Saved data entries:
(* ===== verification/ReadTrees.v ===== *)
(** * ReadTrees: the parsers as interaction trees, and callers side by side

    [bmp.DecodeConfig] and [jpeg.DecodeConfig] talk to their reader: each
    [binary.Read] is a request for the next bytes, and what the function
    does next depends on the answer.  Module [Tree] writes the two
    functions once more, as interaction trees over the one event
    [ReadFullE]: a node is a call of [io.ReadFull] and its continuation,
    and the [for] loop of the JPEG parser is the library's [ITree.iter],
    with no fuel.  [run] answers the requests from a reader of the class
    [Stream]; the theorems of the first part say that the trees, run on a
    reader, terminate with what the functions of [BmpConfig] and
    [JpegConfig] return.

    The second part runs several calls side by side: a task is a handle
    (the index of its reader) and what is left of its tree, and a schedule
    is the list of the tasks whose turn it is; a turn is one request
    ([turn], [sched]).  A turn reaches the reader behind the task's
    handle and no other, so tasks on readers of their own cannot disturb
    each other in this model ([sched_keeps]); the theorems are about the
    tasks that share one: two callers of [bmp.DecodeConfig] on one reader
    get the parse of a stream from which the bytes the other one took are
    missing, and a call of [bmp.DecodeConfig] has returned after two
    turns of its own whatever it shares. *)

From ITree Require Import ITree ITreeFacts Events.State Events.StateFacts.
From S2P Require Import Prelude Ints GoIO GoImage BmpConfig JpegConfig.

Module Tree.
Import (hints) Bmp Jpeg.

(** ** Requests *)

(** [io.ReadFull(r, buf)] with [len(buf) = n], answered with the bytes or
    the error. *)
Inductive readE : Type → Type :=
| ReadFullE (n : nat) : readE (list byte + error).

(** What the parsers return: [(image.Config, error)]. *)
Definition result : Type := Config * option error.

(** [err := binary.Read(r, order, &data)], and the rest of the function
    as [k]. *)
Definition ask {T} `{Binary T} {A} (o : ByteOrder) (data : T)
    (k : T * option error → itree readE A) : itree readE A :=
  Vis (ReadFullE dataSize)
    (λ x, k match x with inl bs => (decode o bs, None) | inr e => (data, Some e) end).

(** [err := binary.Read(r, order, buf[:n])] *)
Definition ask_slice {A} (n : nat) (buf : list byte)
    (k : list byte * option error → itree readE A) : itree readE A :=
  Vis (ReadFullE n)
    (λ x, k match x with inl bs => (bs ++ drop n buf, None) | inr e => (buf, Some e) end).

(** The answer of a reader to a request. *)
Definition handle {R} `{Stream R} : readE ~> Monads.stateT R (itree void1) :=
  λ _ e r, match e with ReadFullE n => Ret ((readFull n r).2, (readFull n r).1) end.

(** A tree run on a reader: the reader it leaves and its result, when
    it returns. *)
Definition run {R} `{Stream R} {A} (t : itree readE A) (r : R) : itree void1 (R * A) :=
  interp_state handle t r.

(** ** [src/bmp/bmp.go] *)

(** The [switch h.DIBSize]. *)
Definition bmp_read_dims {a : Arch} {A} (h : Bmp.bmpHeader) (cfg : Config)
    (k : result → itree readE A) : itree readE A :=
  if decide (Bmp.DIBSize h = 12) then
    ask LittleEndian (zero : Bmp.dimCore) (λ '(dim, err),
    k (set_size cfg (to_int (Bmp.coreX dim)) (to_int (Bmp.coreY dim)), err))
  else if decide (Bmp.DIBSize h ∈ Bmp.info_sizes) then
    ask LittleEndian (zero : Bmp.dimInfo) (λ '(dim, err),
    k (set_size cfg (to_int (Bmp.infoX dim)) (to_int (Bmp.infoY dim)), err))
  else
    k (cfg, Some Bmp.ErrInvalid).

(** [DecodeConfig] from the check of the header read on. *)
Definition bmp_after_header {a : Arch} (x : Bmp.bmpHeader * option error)
    : itree readE (panic + result) :=
  let '(h, err) := x in
  match err with
  | Some e => Ret (inr (Bmp.cfg0, Some e))
  | None =>
    if decide (Bmp.Magic h ≠ Bmp.Header) then Ret (inr (Bmp.cfg0, Some Bmp.ErrInvalid))
    else bmp_read_dims h Bmp.cfg0 (λ '(cfg', err'), Ret (inr (Bmp.magnitude cfg', err')))
  end.

(** [func DecodeConfig(r io.Reader) (image.Config, error)] *)
Definition bmp_DecodeConfig {a : Arch} : itree readE (panic + result) :=
  ask LittleEndian (zero : Bmp.bmpHeader) bmp_after_header.

(** ** [src/jpeg/jpeg.go] *)

(** The start-of-frame case. *)
Definition jpeg_read_frame {a : Arch} {A} (cfg : Config) (k : result → itree readE A)
    : itree readE A :=
  ask BigEndian (zero : Jpeg.frameDim) (λ '(dim, err),
  k (set_size cfg (to_int (Jpeg.dimW dim)) (to_int (Jpeg.dimH dim)), err)).

(** The [default:] case: an iteration ends with the state of the next one
    ([inl]) or with what the function leaves with, a panic or a result
    ([inr]). *)
Definition jpeg_skip_segment {a : Arch} (cfg : Config) (h : Jpeg.segmentHeader) (buf : list byte)
    : itree readE (Jpeg.loop_state + (panic + result)) :=
  let buf1 := Jpeg.grow buf h in
  match Jpeg.slice_to buf1 (int_sub (to_int (Jpeg.Length h)) 2) with
  | inl p => Ret (inr (inl p))
  | inr n =>
    ask_slice n buf1 (λ '(buf2, err),
    match err with
    | Some e => Ret (inr (inr (cfg, Some e)))
    | None => Ret (inl (Jpeg.mkLoop h buf2))
    end)
  end.

(** The body of the [for] loop. *)
Definition jpeg_segment_step {a : Arch} (cfg : Config) (st : Jpeg.loop_state)
    : itree readE (Jpeg.loop_state + (panic + result)) :=
  ask BigEndian (Jpeg.st_h st) (λ '(h, err),
  match err with
  | Some e => Ret (inr (inr (cfg, Some e)))
  | None =>
    if decide (Jpeg.Sentinel h ≠ Byte.xff) then Ret (inr (inr (cfg, Some Jpeg.ErrInvalid)))
    else if decide (Jpeg.Marker h ∈ Jpeg.SOF) then jpeg_read_frame cfg (λ x, Ret (inr (inr x)))
    else jpeg_skip_segment cfg h (Jpeg.st_buf st)
  end).

(** The [for] loop. *)
Definition jpeg_segments {a : Arch} (cfg : Config)
    : Jpeg.loop_state → itree readE (panic + result) :=
  ITree.iter (jpeg_segment_step cfg).

(** [func DecodeConfig(r io.Reader) (image.Config, error)] *)
Definition jpeg_DecodeConfig {a : Arch} : itree readE (panic + result) :=
  ask LittleEndian (zero : byte_array 2) (λ '(magic, err),
  match err with
  | Some e => Ret (inr (Jpeg.cfg0, Some e))
  | None =>
    if decide (magic ≠ Jpeg.Header) then Ret (inr (Jpeg.cfg0, Some Jpeg.ErrInvalid))
    else jpeg_segments Jpeg.cfg0 Jpeg.st0
  end).

(** ** Trees and functions *)

(** What a call leaves when it returns or panics: the reader and the
    result. *)
Definition settle {R A} (o : outcome R A) : option (R * (panic + A)) :=
  match o with
  | Done v r => Some (r, inr v)
  | Panic p r => Some (r, inl p)
  | _ => None
  end.

Definition settle_step {R} (s : Jpeg.step_result R)
    : option (R * (Jpeg.loop_state + (panic + result))) :=
  match s with
  | Jpeg.Return res => (λ x, (x.1, inr x.2)) <$> settle res
  | Jpeg.Continue st r => Some (r, inl st)
  end.

(** The tree [t], run on any reader, terminates with what the function
    [f] returns. *)
Definition refines {R} `{Stream R} {A} (t : itree readE (panic + A)) (f : R → outcome R A) : Prop :=
  ∀ r, ∃ x, settle (f r) = Some x ∧ run t r ≈ Ret x.

(** ** Callers side by side *)

(** One turn of a call: its next request is answered; a call that has
    returned stays as it is. *)
Definition step1 {R} `{Stream R} {A} (t : itree readE A) (r : R) : itree readE A * R :=
  match observe t with
  | RetF _ => (t, r)
  | TauF t' => (t', r)
  | VisF e k =>
    match e in readE X return (X → itree readE A) → itree readE A * R with
    | ReadFullE n => λ k, (k (readFull n r).1, (readFull n r).2)
    end k
  end.

(** A task: the handle of its reader and what is left of the call. *)
Abbreviation task A := (nat * itree readE A)%type.

(** The turn of task [i]; a task whose handle names no reader waits. *)
Definition turn {R} `{Stream R} {A} (i : nat) (st : list (task A) * list R)
    : list (task A) * list R :=
  match st.1 !! i with
  | Some (h, t) =>
    match st.2 !! h with
    | Some r => (<[i := (h, (step1 t r).1)]> st.1, <[h := (step1 t r).2]> st.2)
    | None => st
    end
  | None => st
  end.

(** A schedule: the tasks in the order of their turns. *)
Definition sched {R} `{Stream R} {A} (σ : list nat) (st : list (task A) * list R)
    : list (task A) * list R :=
  foldl (λ st i, turn i st) st σ.

(** What a task has returned, once it has. *)
Definition result_of {A} (t : itree readE A) : option A :=
  match observe t with RetF v => Some v | _ => None end.

(** [st'] keeps the promises of [st]: the tasks have their handles, and
    what is left of each, run on the reader behind its handle, gives what
    the task was going to give in [st]. *)
Definition keeps {R} `{Stream R} {A} (st st' : list (task A) * list R) : Prop :=
  st'.1.*1 = st.1.*1
  ∧ ∀ j h t r, st.1 !! j = Some (h, t) → st.2 !! h = Some r →
      ∃ t' r', st'.1 !! j = Some (h, t') ∧ st'.2 !! h = Some r' ∧ run t' r' ≈ run t r.


Ltac pieces := cbv beta iota delta [fst snd].

(** ** The trees compute the functions *)

Section run.
Context {R : Type} `{Stream R}.

Lemma run_ret {A} (v : A) (r : R) : run (Ret v) r ≅ Ret (r, v).
Proof. apply interp_state_ret. Qed.

Lemma run_bind {A B} (t : itree readE A) (k : A → itree readE B) (r : R) :
  run (ITree.bind t k) r ≅ ITree.bind (run t r) (λ st, run (k st.2) st.1).
Proof. apply interp_state_bind. Qed.

Lemma run_tau {A} (t : itree readE A) (r : R) : run (Tau t) r ≈ run t r.
Proof. unfold run. by rewrite interp_state_tau, tau_eutt. Qed.

Lemma run_ask {T} `{Binary T} {A} o (data : T) (k : T * option error → itree readE A) (r : R) :
  run (ask o data k) r ≈ run (k (binary_Read o data r).1) (binary_Read o data r).2.
Proof.
  unfold ask, run, binary_Read. rewrite interp_state_vis. cbn. rewrite bind_ret_l, tau_eutt. cbn.
  by destruct (readFull dataSize r) as [[bs|e] r'].
Qed.

Lemma run_ask_slice {A} n buf (k : list byte * option error → itree readE A) (r : R) :
  run (ask_slice n buf k) r ≈ run (k (binary_Read_slice n buf r).1) (binary_Read_slice n buf r).2.
Proof.
  unfold ask_slice, run, binary_Read_slice. rewrite interp_state_vis. cbn.
  rewrite bind_ret_l, tau_eutt. cbn. by destruct (readFull n r) as [[bs|e] r'].
Qed.

Context {a : Arch}.

Lemma run_bmp_read_dims {A} h cfg (k : result → itree readE A) (r : R) :
  run (bmp_read_dims h cfg k) r ≈ run (k (Bmp.read_dims h cfg r).1) (Bmp.read_dims h cfg r).2.
Proof.
  unfold bmp_read_dims, Bmp.read_dims.
  repeat case_decide; [rewrite run_ask; by destruct (binary_Read _ _ r) as [[d err] r']..|done].
Qed.

(** [bmp.DecodeConfig] as a tree returns what the function returns, on
    a reader of any type. *)
Lemma bmp_refines : refines bmp_DecodeConfig (Bmp.DecodeConfig (R:=R)).
Proof.
  intros r. unfold bmp_DecodeConfig, bmp_after_header, Bmp.DecodeConfig.
  destruct (binary_Read LittleEndian (zero : Bmp.bmpHeader) r) as [[h [e|]] r1] eqn:E;
    [|case_decide; [|destruct (Bmp.read_dims h Bmp.cfg0 r1) as [[cfg' err'] r2] eqn:E2]];
    (eexists; split; [reflexivity|]); rewrite run_ask, E; pieces.
  - by rewrite run_ret.
  - rewrite decide_True by done. by rewrite run_ret.
  - rewrite decide_False by auto. rewrite run_bmp_read_dims, E2. pieces. by rewrite run_ret.
Qed.

Lemma run_jpeg_skip_segment cfg h buf (r : R) :
  ∃ x, settle_step (Jpeg.skip_segment cfg h buf r) = Some x
       ∧ run (jpeg_skip_segment cfg h buf) r ≈ Ret x.
Proof.
  unfold jpeg_skip_segment, Jpeg.skip_segment.
  destruct (Jpeg.slice_to _ _) as [p|n]; [eexists; split; [reflexivity|]; by rewrite run_ret|].
  destruct (binary_Read_slice n (Jpeg.grow buf h) r) as [[buf2 [e|]] r'] eqn:E;
    (eexists; split; [reflexivity|]); rewrite run_ask_slice, E; pieces; by rewrite run_ret.
Qed.

Lemma run_jpeg_segment_step cfg st (r : R) :
  ∃ x, settle_step (Jpeg.segment_step cfg st r) = Some x
       ∧ run (jpeg_segment_step cfg st) r ≈ Ret x.
Proof.
  unfold jpeg_segment_step, Jpeg.segment_step, jpeg_read_frame, Jpeg.read_frame.
  destruct (binary_Read BigEndian (Jpeg.st_h st) r) as [[h [e|]] r1] eqn:E.
  { eexists. split; [reflexivity|]. rewrite run_ask, E. pieces. by rewrite run_ret. }
  destruct (run_jpeg_skip_segment cfg h (Jpeg.st_buf st) r1) as (y & Hs & Hk).
  destruct (binary_Read BigEndian (zero : Jpeg.frameDim) r1) as [[d err] r2] eqn:E2.
  repeat case_decide; (eexists; split; [reflexivity || exact Hs|]); rewrite run_ask, E; pieces.
  - rewrite decide_True by done. by rewrite run_ret.
  - rewrite decide_False, decide_True by auto. rewrite run_ask, E2. pieces. by rewrite run_ret.
  - by rewrite !decide_False by auto.
Qed.

Lemma run_jpeg_segments cfg st (r : R) res :
  Jpeg.loops cfg st r res → ∃ x, settle res = Some x ∧ run (jpeg_segments cfg st) r ≈ Ret x.
Proof.
  induction 1 as [st r res Hs|st r st' r' res Hs _ (x & Hx & IH)];
    destruct (run_jpeg_segment_step cfg st r) as (y & Hy & Hr); rewrite Hs in Hy; simpl in Hy.
  - destruct (settle res) as [[r' x]|]; [|done]. injection Hy as <-. eexists. split; [done|].
    unfold jpeg_segments. rewrite unfold_iter, run_bind, Hr, bind_ret_l. pieces. by rewrite run_ret.
  - injection Hy as <-. exists x. split; [done|].
    unfold jpeg_segments. rewrite unfold_iter, run_bind, Hr, bind_ret_l. pieces.
    rewrite run_tau. apply IH.
Qed.

End run.

Section any_reader.
Context {a : Arch} {R : Type} `{StreamLaws R}.

(** The fuelled loop, where it does not run out of fuel, is a run of the
    loop taken as a relation. *)
Lemma segments_loops fuel cfg st (r : R) :
  Jpeg.segments fuel cfg st r ≠ Timeout → Jpeg.loops cfg st r (Jpeg.segments fuel cfg st r).
Proof.
  revert st r. induction fuel as [|fuel IH]; intros st r Ht; [done|]. simpl in *.
  destruct (Jpeg.segment_step cfg st r) as [res|st' r'] eqn:E;
    [by apply Jpeg.loops_return|eapply Jpeg.loops_continue; eauto].
Qed.

Lemma segments_not_Timeout cfg st (r : R) :
  Jpeg.segments (Jpeg.loop_fuel (view r)) cfg st r ≠ Timeout.
Proof.
  intros Ht. apply (Jpeg.walk_not_Timeout cfg (view r)). unfold Jpeg.walk.
  by rewrite <- (Jpeg.segments_scan _ _ st), <- Jpeg.segments_view, Ht.
Qed.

_The problem:_ Reproduce exactly the section above that begins at the line containing "a reader of any type. *)" and ends at the line containing "[|case_decide; [|destruct (Bmp.read_dims", leaving out all other lines.

_Answer area:_
    a reader of any type. *)
Lemma bmp_refines : refines bmp_DecodeConfig (Bmp.DecodeConfig (R:=R)).
Proof.
  intros r. unfold bmp_DecodeConfig, bmp_after_header, Bmp.DecodeConfig.
  destruct (binary_Read LittleEndian (zero : Bmp.bmpHeader) r) as [[h [e|]] r1] eqn:E;
    [|case_decide; [|destruct (Bmp.read_dims h Bmp.cfg0 r1) as [[cfg' err'] r2] eqn:E2]];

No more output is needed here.